Бегущий в Лабиринте. Трилогия, стр. 97

Томас ожидал застать Терезу грязной, как и он сам, после марша по пыльной пустыне, однако каждый дюйм ее кожи был чист – ничто не пятнало рук и лица. Тереза показалась Томасу еще прекраснее, чем он запомнил ее, чем видел в туманном киселе воспоминаний, принесенных укусом гривера.

На глазах у Терезы блестели слезы, нижняя губа подрагивала, и руки тряслись. По лицу Томас понял: Тереза его узнала. Она не забыла его, однако взгляд подруги полнился абсолютным ужасом.

– Тереза, – прошептал Томас, еще больше сбитый с толку. – В чем дело?

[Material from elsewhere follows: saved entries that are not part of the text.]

(** * target-parquet: a shallow embedding of the message pipeline, the
      schema-to-column mapping and the state encoder.

    Source files covered:
    - [target_parquet/utils/parquet.py]  (module [Parquet])
    - [target_parquet/target.py]         (module [Target])
    - [target_parquet/__init__.py]       (module [Persist])

    Python strings are modelled as [string] (byte strings); [str.upper] is
    the ASCII upper-casing.  Python exceptions are values of [exception];
    a call that may raise returns [result]. *)

From Stdlib Require Import String Ascii List Bool Arith Lia ZArith.
From stdpp Require Import base option list gmap strings pretty.

Local Open Scope string_scope.
Local Open Scope list_scope.

(** ** Python-level preliminaries *)

Module Python.

(** The exception classes that the modelled code raises or lets through. *)
Inductive exception : Type :=
| AttributeError (msg : string)
| TypeError (msg : string)
| ValueError (msg : string)
| KeyError (key : string)
| ValidationError (msg : string)
| RecursionError
| Exception_ (msg : string)
| LibraryError (msg : string).

Inductive result (A : Type) : Type :=
| Ok (a : A)
| Raise (e : exception).

Arguments Ok {A} a.
Arguments Raise {A} e.

Definition bind {A B : Type} (r : result A) (k : A -> result B) : result B :=
  match r with
  | Ok a => k a
  | Raise e => Raise e
  end.

Notation "'try' x <- r 'in' k" := (bind r (fun x => k))
  (at level 10, x name, r at level 100, k at level 200).

(** Running [f] over a list from left to right, up to the first raise. *)
Definition mapM {A B : Type} (f : A -> result B) : list A -> result (list B) :=
  fix go (l : list A) : result (list B) :=
    match l with
    | [] => Ok []
    | x :: xs =>
        try y <- f x in
        try ys <- go xs in
        Ok (y :: ys)
    end.

(** [str.isascii()] *)
Definition is_ascii (s : string) : bool :=
  forallb (fun c => (nat_of_ascii c <? 128)%nat) (list_ascii_of_string s).

(** [str.upper()] on ASCII text. *)
Definition ascii_upper (c : ascii) : ascii :=
  let n := nat_of_ascii c in
  if ((97 <=? n) && (n <=? 122))%nat then ascii_of_nat (n - 32) else c.

Fixpoint upper (s : string) : string :=
  match s with
  | EmptyString => EmptyString
  | String c s' => String (ascii_upper c) (upper s')
  end.

(** [str.lower()] on ASCII text. *)
Definition ascii_lower (c : ascii) : ascii :=
  let n := nat_of_ascii c in
  if ((65 <=? n) && (n <=? 90))%nat then ascii_of_nat (n + 32) else c.

Fixpoint lower (s : string) : string :=
  match s with
  | EmptyString => EmptyString
  | String c s' => String (ascii_lower c) (lower s')
  end.

(** Truth value of a [str]: the empty string is falsy. *)
Definition str_truthy (s : string) : bool :=
  match s with EmptyString => false | _ => true end.
(** * Task Tracker: the due-date engine of [sensor.py]

    A shallow embedding of [TaskSensor] (custom_components/task_tracker/sensor.py):
    the recompute-and-classify cycle [_update_state], the mutations
    [mark_as_done] and [reset_history], and the restore step of
    [async_added_to_hass], together with the parts of the Python runtime they
    rest on ([datetime], [timedelta], [float], [dateutil.rrule]).

    Conventions of the embedding.
    - All timestamps live on one wall-clock time line (the zone of
      [dt_util.now()]); Python compares and subtracts datetimes that share
      their [tzinfo] by their wall-clock fields, so a timestamp is the number
      of microseconds since 0001-01-01T00:00:00 and [replace(tzinfo=...)] is
      the identity.
    - A [timedelta] is its total number of microseconds; [days], [seconds]
      and [microseconds] are the normalised fields Python derives from it.
    - Exceptions are results: an operation that raises returns [Raise e].
    - Logging and [async_write_ha_state] are effects of the host and do not
      appear in the state. *)

From Stdlib Require Import Reals Lra.
From Stdlib Require Import ZArith List String Bool Lia Floats QArith Qabs.
From Stdlib Require Import Sorting.Sorted Sorting.Permutation DecimalString.
Import ListNotations.

Local Open Scope Z_scope.

(** ** Exceptions as results *)

(** The exception classes the modelled operations raise; each is a subclass
    of Python's [Exception]. *)
Inductive exn : Type :=
| OverflowError
| ValueError
| AttributeError.
(** A loop that ends normally has appended one entry per element, in
    order. *)
Lemma for_each_Ok (xs : list Z) : forall (acc ls : lists),
  for_each (loop_body get_waypoint tl) acc xs = Ok ls <->
  exists smp : list (R * R),
    Forall2 (fun i s => Extractor.iteration get_waypoint tl i = Ok s) xs smp /\
    ls = Lists (distances_list acc ++ map fst smp)
               (lane_width_list acc ++ map snd smp)
               (frames_list acc ++ xs).
Proof.
  induction xs as [|i xs IH]; intros acc ls.
  - simpl. split.
    + intros H. injection H as <-. exists []. split; [constructor|].
      destruct acc; simpl. rewrite !app_nil_r. reflexivity.
    + intros (smp & HF & ->). inversion HF; subst. simpl.
      destruct acc; simpl. rewrite !app_nil_r. reflexivity.
  - cbn [for_each]. rewrite bind_Ok. split.
    + intros (acc' & Hb & Hrest).
      rewrite loop_body_iteration in Hb. apply bind_Ok in Hb.
      destruct Hb as (s & Hs & Hacc). injection Hacc as <-.
      apply IH in Hrest. destruct Hrest as (smp & HF & ->).
      exists (s :: smp). split; [constructor; assumption|].
      simpl. rewrite <- !app_assoc. reflexivity.
    + intros (smp & HF & ->). inversion HF as [|? s ? smp' Hs HF']; subst.
      eexists. split.
      * rewrite loop_body_iteration, Hs. reflexivity.
      * apply IH. exists smp'. split; [exact HF'|].
        simpl. rewrite <- !app_assoc. reflexivity.
Qed.

(** A loop whose iterations all end normally ends normally. *)
Lemma for_each_returns (xs : list Z) (acc : lists) :
  Forall (fun i => returns (Extractor.iteration get_waypoint tl i)) xs ->
  returns (for_each (loop_body get_waypoint tl) acc xs).
Proof.
  intros HF.
  assert (exists smp, Forall2
    (fun i s => Extractor.iteration get_waypoint tl i = Ok s) xs smp)
    as (smp & Hsmp).
  { induction HF as [|i xs (s & Hs) _ (smp & IH)].
    - exists []. constructor.
    - exists (s :: smp). constructor; assumption. }
  eexists. apply for_each_Ok. exists smp. split; [exact Hsmp|reflexivity].
Qed.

Она не ответила, только стрельнула глазами в сторону. Слезы скатились по щекам и упали на пол. Нижняя губа задрожала сильнее, а из груди чуть не вырвался сдавленный стон.

Томас сделал шаг навстречу, протягивая к ней руки.

– Нет! – закричала Тереза. – Уйди, прочь от меня!

Томас остановился. Его словно ударили под дых чем-то тяжелым.

– Ладно, ладно, – произнес он, поднимая руки. – Тереза, да что…

Он не знал, что сказать или о чем спросить. Не знал, что делать. Томасу казалось, будто внутри у него что-то рушится, – это страшное чувство набухало, рискуя задушить.

Юноша замер, не в силах отвести взгляда от Терезы, боясь снова ее упустить. Оставалось ждать, когда она поймет и заговорит, скажет хоть что-то. Что угодно.

В молчании прошло много времени. По тому, как дрожит Тереза, словно борется с чем-то внутри себя, Томас понял, вспомнил…

Точно так же вел себя Галли – перед побегом из Глэйда и когда его привела женщина в белой блузке. Перед тем как все встало с ног на голову. Перед тем как погиб Чак.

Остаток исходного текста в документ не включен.